Faith had never blamed him, not really.

She walked through the field, the brittle grass crunching softly under her feet, and came to the tree that had stopped their car. She remembered that sound, that final crunch, the shiver of the car, the patter as the splintered safety glass let loose.

Running her hand over the rough bark, she felt the smoother place where the tree had healed from the gash their car had left. The wood was still strong and smooth, all these years after that long-ago afternoon when the sky had been so blue.

She sat under the tree, distantly noting the cold, unyielding ground. It was so quiet tonight. No crickets, no coyotes yipping, no night birds. Just the quiet.

Maybe her mother had been planning to divorce Dad. Maybe not. Maybe, Faith thought, her mother had just been having a bad day and vented, inappropriately perhaps, to her youngest child. Maybe, for some reason, she thought her frustrations would be safe with Faith, that for whatever reason, Faith would understand. Maybe wanting more for your child than you had yourself didn’t mean you were unhappy.

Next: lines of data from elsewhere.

Definition permit : FixturePermit := Eval vm_compute in
  match mint_fixture_permit key claims with Ok p => p | Err _ => {| fp_claims := claims; fp_mac_hex := "" |} end.

Definition clock : nat → replies := λ _, {|
  rp_clock := Ok 100; rp_metadata := Ok false; rp_prepared := Ok tt; rp_open_error := λ _, None;
  rp_listing := Ok; rp_ledger := LedgerReference.calm |}.
Definition check : FixtureCheck := {| fk_key := key; fk_permit := permit; fk_clock := clock |}.

Definition cloning_subject : MutationSubject := Eval vm_compute in
  match fixture_check check 0 {| fci_operation := CloneWorkspace;
    fci_authority := rq_token (@clone_request LedgerReference.codec);
    fci_params := rq_params (@clone_request LedgerReference.codec);
    fci_transport_fingerprint := fingerprint_of CloneWorkspace (@clone_request LedgerReference.codec) |} with
  | Ok d => vd_subject d
  | Err _ => cf_subject cloning
  end.
Definition demonstration : config := Eval vm_compute in
  {| cf_subject := cloning_subject; cf_final := final_of cloning_subject (@cloned_answer) |}.

#[local] Instance fixture_codec : LedgerCodec := codec demonstration.
#[local] Instance fixture_codec_laws : LedgerCodecLaws := codec_laws demonstration.
#[local] Instance demonstrated : FinalAuthorityCheck := fixture_checker check.

Definition opened_root : root_env := {| re_metadata := Ok (true, 448); re_canonicalize := Ok |}.
Definition calm_marker : marker_env := {| mk_open := None; mk_write := (0%nat, None); mk_sync := None |}.

Definition fresh_fixture : Daemon := match daemon_fixture clock check opened_root "/root" ∅ (site0, 0%nat) with
  | Ok (d, _) => d
  | Err _ => daemon_new 0%nat ∅ (site0, 0%nat)
  end.
Definition first_clone := fixture_handle_clone clock check opened_root calm_marker "/root" clone_request None fresh_fixture.

Lemma first_clone_ok : snd (snd first_clone) = Some (Ok cloned_answer).
Proof. vm_compute. reflexivity. Qed.
Lemma first_clone_executed : dm_executed (fst (snd first_clone)) =
  dm_executed fresh_fixture ++ [(Some GatewayReference.ledger_dir, cloning_subject)].
Proof. vm_compute. reflexivity. Qed.
Lemma first_clone_marked : default None (last (fst first_clone)) = Some (as_bytes "1" ++ [newline]).
Proof. vm_compute. reflexivity. Qed.

(** The next daemon on this root is refused. *)
Example second_clone_refused :
  snd (snd (fixture_handle_clone clock check opened_root calm_marker "/root" clone_request
    (default None (last (fst first_clone))) fresh_fixture))
  = Some (Err ("FIXTURE_GENERATION_CONSUMED", "fixture workspace generation 1 is already consumed")).
Proof. vm_compute. reflexivity. Qed.

Definition served_clone : fixture_clone := {|
  xc_check := check; xc_request := clone_request; xc_subject := cloning_subject; xc_root_env := opened_root |}.

Lemma demonstration_life : fixture_life "/root" (Some (as_bytes "1" ++ [newline])) [served_clone].
Proof.
  rewrite <- first_clone_marked. change [served_clone] with
    ([] ++ map (λ p : option string * MutationSubject, {| xc_check := check; xc_request := clone_request;
      xc_subject := snd p; xc_root_env := opened_root |}) [(Some GatewayReference.ledger_dir, cloning_subject)]).
  eapply (fl_clone _ clock check opened_root calm_marker clone_request None [] fresh_fixture (fst first_clone)
    (fst (snd first_clone)) (snd (snd first_clone))); [constructor| |].
  - change (first_clone = (fst first_clone, (fst (snd first_clone), snd (snd first_clone)))).
    by destruct first_clone as [trace [d' r]].
  - exact first_clone_executed.
Qed.

Example fixture_root_serves_once_witness :
  (length [served_clone] <= 1)%nat ∧ fixture_named check clone_request CloneWorkspace cloning_subject.
Proof.
  destruct (fixture_root_serves_once "/root" _ _ demonstration_life) as (Hl & _ & Hf).
  split; [exact Hl|]. exact (proj1 (proj1 (Forall_singleton _ _) Hf)).
Defined.
End FixtureReference.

That was the thing with a sudden death. Some questions would never be answered.

Faith would keep her mother’s secret. She’d let the guilt slink away, but she wouldn’t sully the memories her family held. The truth was, they all probably knew Constance wasn’t perfect; they were all intelligent, sensitive people, more or less. Maybe their beatification of St. Mom was more a choice than ignorance, and each one of them had tiny shards pricking their hearts, memories of Mom’s imperfections kept to themselves.

Mom had loved them all. She’d been a good mother, and John Holland had been a happily married man. Nothing could ever erase those truths.

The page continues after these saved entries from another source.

(* ===== verification/AuditJson.v ===== *)
(** [report_policy/strict_json.rs] of [crates/bullet-git-workspace/src/bin/bullet-ci-jankurai]:
    the strict decoder of audit reports, and the reading of a [serde_json::Value].

    [serde_json] keeps the members of an object sorted by key ([btree_insert]) and
    compares numbers by value.  Its tokenizer presents the tree [Raw] of StrictJson. *)

From S2P Require Import Prelude StrictJson.

Definition i64_max : Z := 9223372036854775807.

(** Every element of two lists, pairwise. *)
Fixpoint forallb2 {A B} (p : A → B → bool) (l : list A) (m : list B) : bool :=
  match l, m with
  | [], [] => true
  | x :: l, y :: m => p x y && forallb2 p l m
  | _, _ => false
  end.

Section AuditJson.
(** [f64]: [is_finite] and [==]. *)
Context {float : Type} (is_finite : float → bool) (float_eqb : float → float → bool).

(** ** [serde_json::Value] *)

(** [Number] holds a non-negative integer as a [u64]. *)
Definition integer (n : Number float) : option Z :=
  match n with NumI64 z => Some z | NumU64 n => Some (Z.of_N n) | NumF64 _ => None end.

Definition number_eqb (a b : Number float) : bool :=
  match a, b with
  | NumF64 f, NumF64 g => float_eqb f g
  | _, _ =>
      match integer a, integer b with
      | Some x, Some y => (x =? y)%Z
      | _, _ => false
      end
  end.

(** [==] *)
Fixpoint value_eqb (v w : Value float) : bool :=
  match v, w with
  | VNull, VNull => true
  | VBool a, VBool b => Bool.eqb a b
  | VNumber a, VNumber b => number_eqb a b
  | VString s, VString t => String.eqb s t
  | VArray l, VArray m => forallb2 value_eqb l m
  | VObject l, VObject m =>
      forallb2 (λ x y, match x, y with (k, v), (k', w) => String.eqb k k' && value_eqb v w end) l m
  | _, _ => false
  end.

Definition as_object (v : Value float) : option (list (string * Value float)) :=
  match v with VObject m => Some m | _ => None end.
Definition as_array (v : Value float) : option (list (Value float)) :=
  match v with VArray l => Some l | _ => None end.
Definition as_str (v : Value float) : option string :=
  match v with VString s => Some s | _ => None end.
Definition as_bool (v : Value float) : option bool :=
  match v with VBool b => Some b | _ => None end.
Definition as_i64 (v : Value float) : option Z :=
  match v with
  | VNumber (NumI64 z) => Some z
  | VNumber (NumU64 n) => if (Z.of_N n <=? i64_max)%Z then Some (Z.of_N n) else None
  | _ => None
  end.
Definition as_u64 (v : Value float) : option N :=
  match v with
  | VNumber (NumI64 z) => if (0 <=? z)%Z then Some (Z.to_N z) else None
  | VNumber (NumU64 n) => Some n
  | _ => None
  end.

(** [Map::get] *)
Definition map_get (k : string) (m : list (string * Value float)) : option (Value float) :=
  option_map snd (list_find (λ kv, fst kv = k) m ≫= λ '(_, kv), Some kv).

Definition get (k : string) (v : Value float) : option (Value float) := as_object v ≫= map_get k.

(** An object from its members, as [json!] builds it. *)
Definition json_object (members : list (string * Value float)) : Value float :=
  VObject (foldl (λ m '(k, v), snd (btree_insert k v m)) [] members).

(** ** The decoder *)

Definition MAX_JSON_BYTES : N := 64 * 1024 * 1024.

(** [CheckedVisitor]; the number kinds are [Number::from]. *)
Fixpoint checked (r : Raw float) : result (Value float) string :=
  match r with
  | RNull => Ok VNull
  | RBool b => Ok (VBool b)
  | RI64 z => Ok (VNumber (NumI64 z))
  | RU64 n => Ok (VNumber (NumU64 n))
  | RF64 f => if is_finite f then Ok (VNumber (NumF64 f)) else Err "NONFINITE_JSON"
  | RString s => Ok (VString s)
  | RSeq l =>
      let? values := (fix visit_seq (l : list (Raw float)) : result (list (Value float)) string :=
        match l with
        | [] => Ok []
        | x :: l => let? v := checked x in let? vs := visit_seq l in Ok (v :: vs)
        end) l in
      Ok (VArray values)
  | RMap members =>
      let? values := (fix visit_map (values : list (string * Value float)) (l : list (string * Raw float))
          : result (list (string * Value float)) string :=
        match l with
        | [] => Ok values
        | (key, x) :: l =>
            if contains_key key values then Err ("DUPLICATE_JSON_KEY:" +:+ key)
            else let? v := checked x in visit_map (snd (btree_insert key v values)) l
        end) [] members in
      Ok (VObject values)
  end.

Faith looked over to the spot where she’d thought she’d seen her mom standing that day, telling her she’d be fine.

Mom had been right, hadn’t she? Faith had survived the wreck, had turned out pretty well for a girl without a mother. Had found a profession she loved and had become successful, had survived heartbreak, had created a life in a strange city, had become somebody who loved the life she was living.

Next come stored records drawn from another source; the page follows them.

(** [validate_ratchet] *)
Definition validate_ratchet (report baseline decision : Json) (score : Z) : result unit string :=
  let? base := field baseline "score" in
  let? baseline_score := ok_or (as_i64 base) "RATCHET_SCORE_DROP" in
  require (baseline_score <=? score)%Z "RATCHET_SCORE_DROP" ;?
  let? delta := ok_or (checked_sub_i64 score baseline_score) "RATCHET_DECISION_MISMATCH" in
  ratchet_decision decision baseline_score delta baseline ;?
  try_for (λ key,
    let? a := field report key in
    let? b := field baseline key in
    require (json_eqb a b) "RATCHET_POLICY_OR_VERSION_DRIFT") version_keys ;?
  let? old_caps := array baseline "caps_applied" in
  let? caps := array report "caps_applied" in
  require (forallb (contains f_eqb old_caps) caps) "RATCHET_NEW_CAP" ;?
  let? old_hard := hard_findings baseline in
  let? hard := hard_findings report in
  require (forallb (contains f_eqb old_hard) hard) "RATCHET_NEW_HARD_FINDING".

Definition policy_agrees (policy : Policy) (report observed : Json) : result unit string :=
  let? minimum := field observed "minimum_score" in
  require (is_i64 minimum (po_minimum policy)) "REPORT_POLICY_MISMATCH:minimum_score" ;?
  try_for (λ '(key, expected),
    let? v := field observed key in
    require (json_eqb v (VArray (map VString expected))) ("REPORT_POLICY_MISMATCH:" +:+ key))
    [("fail_on", po_fail_on policy); ("advisory_on", po_advisory_on policy)] ;?
  let? fingerprint := field report "policy_fingerprint" in
  require (is_str fingerprint (po_fingerprint policy)) "POLICY_FINGERPRINT_MISMATCH".

(** The decision of the report: its score. *)
Definition decision_passes (policy : Policy) (report decision : Json) : result Z string :=
  let? v := field report "score" in
  let? score := ok_or (filtered (λ s, po_minimum policy <=? s)%Z (as_i64 v)) "REPORT_DECISION_NOT_PASSING" in
  let? passed := all_of [
    let? v := field decision "passed" in Ok (is_bool v true);
    let? v := field decision "status" in Ok (is_str v "pass");
    let? v := field decision "minimum_score" in Ok (is_i64 v (po_minimum policy));
    let? v := field decision "hard_findings" in Ok (is_i64 v 0)] in
  require passed "REPORT_DECISION_NOT_PASSING" ;?
  Ok score.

Too bad Mom couldn’t see her now.

“I miss you,” Faith whispered.

Then she blew a kiss into the air, the same gesture she thought her mother had made to her, that last time she’d ever seen or imagined her. Connie’s kiss for her littlest girl, returned, finally, after nineteen and a half years.

And this time, the heat of tears in her eyes was welcome.

When Blue appeared, having apparently wriggled his way out of the car window, she was glad for his furry head in her lap, his silky ears and big heart.

* * *

FAITH APPEARED ON her father’s doorstep at seven that morning. She’d gone home, slept for a couple of hours, then awoke twenty minutes ago, sure of what she had to do.

“What’s the matter, sweetpea?” Dad asked, ushering her in. “Baby, are you okay?”

“Hi, Daddy, I’m fine. Hey, Mrs. Johnson.”

“Heavens, she needs coffee,” Mrs. J. surmised. “She, with her hair in a snarl and yet appearing in public.”

“This isn’t public, Mrs. J. It’s home. Is Honor up?” she asked.

“Honor is up,” her sister said, coming into the room, dressed for work, hair band firmly in place.

“Good,” Faith said. “Um...I need a minute with you all.”

“I’ll leave you alone,” Mrs. Johnson said.

“Oh, stay,” Faith said. “It’s not like you won’t be eavesdropping, anyway.”

“You are in my kitchen,” the housekeeper said with a hint of a rare smile, “even though this monstrous house has eleven rooms, half of which nobody ever uses.”